My body is strong.
My body carries me and my body lets me down.
My limbs contort and stretch, pushing, pulling, reaching, carrying, holding.
I sit cross-legged along side my energetic little boy and move cars and trains around a track, help him with puzzle pieces, locate lost toys under the couch, stack blocks and build towers with Legos
I chase my son around the park and delight as I listen to his sweet laughter.
I lean over the bathtub and scrub away dirt and grim that has been collected during the day with a warm wash cloth.
I sing, dance, giggle and tickle.
I lift and cradle my precious boy every opportunity I get.
My body gains and loses and lifts weight. It sweats as I push it and I feel as though my heart might burst right out of it’s chest cavity.
My body makes me feel alive.
My lungs take in fresh sea air as I walk along the beach searching for calm and answers.
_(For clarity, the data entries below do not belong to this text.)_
(** * AutoCorrectMode: the buffering / debounce state machine

    A shallow embedding of [Windows_and_Linux/AutoCorrectMode.py].

    - Python [str] values are lists of Unicode code points.
    - The object's four mutable attributes, the table of [threading.Timer]
      objects it created, the wall clock and the chronological list of
      effects (log records, the toggle signal, provider calls, calls on the
      pynput controller, and the writes of the [is_correcting] guard inside
      a flush, which the listener thread reads) form one [World].
    - The collaborators are oracles: they answer each call from the history
      of effects so far, so that a provider or a keyboard controller may
      answer differently from one call to the next.
    - A call of [toggle] or [on_key_press] is one step, and so is each half
      of [trigger_correction] around the blocking call to the provider: the
      listener thread and the timer threads interleave at these boundaries
      only. *)

From Stdlib Require Import QArith Lqa.
From stdpp Require Import gmap strings list.

Close Scope Q_scope.
Open Scope nat_scope.

(** ** Python strings *)

Module PyStr.

(** A Python [str]: its code points, in order. *)
Definition str : Type := list N.

(** A literal whose characters are all below 256. *)
Fixpoint lit (s : string) : str :=
  match s with
  | EmptyString => []
  | String a rest => Ascii.N_of_ascii a :: lit rest
  end.

(** [c.isspace()] for one code point: the whitespace table of CPython. *)
Definition isspace (c : N) : bool :=
  ((9 <=? c) && (c <=? 13) || (28 <=? c) && (c <=? 32)
   || (c =? 133) || (c =? 160) || (c =? 5760)
   || (8192 <=? c) && (c <=? 8202)
   || (c =? 8232) || (c =? 8233) || (c =? 8239) || (c =? 8287)
   || (c =? 12288))%N.

Fixpoint lstrip (s : str) : str :=
  match s with
  | [] => []
  | c :: rest => if isspace c then lstrip rest else s
  end.

Definition rstrip (s : str) : str := reverse (lstrip (reverse s)).

(** [s.strip()] *)
Definition strip (s : str) : str := rstrip (lstrip s).

Fixpoint startswith (s p : str) {struct p} : bool :=
  match p, s with
  | [], _ => true
  | _ :: _, [] => false
  | a :: p', b :: s' => (a =? b)%N && startswith s' p'
  end.

(** [needle in hay] *)
Fixpoint contains (needle hay : str) : bool :=
  startswith hay needle ||
  match hay with
  | [] => false
  | _ :: rest => contains needle rest
  end.

(** [''.join(parts)] *)
Definition join (parts : list str) : str := concat parts.

(** Truthiness of a [str]. *)
Definition truthy (s : str) : bool :=
  match s with [] => false | _ :: _ => true end.

End PyStr.
Import PyStr.

(** ** Key events of the pynput listener *)

(** A key is either a [KeyCode], whose [char] attribute may be [None], or a
    member of the [Key] enumeration, which has no [char] attribute.  Only
    the three members the code names are told apart. *)
Inductive Key : Type :=
  | KeyCode (char : option str)
  | Key_space
  | Key_backspace
  | Key_enter
  | Key_other (name : string).

(** ** Effects on the collaborators *)

Inductive SinkCall : Type :=
  | Press (k : Key)
  | Release (k : Key)
  | TypeText (text : str).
Mercifully at the end of each day, my body lets me rest peacefully.
The best thing my body has done, and the thing that I will forever be in awe of; was to allow me to carry a baby to term and deliver my son. For that, I will always feel empowered, important and grateful.
The worst thing about my body and the thing that makes me hate it; it refuses to let me do it again. Once so capable, it now struggles.
My body has let me down.
My body is strong.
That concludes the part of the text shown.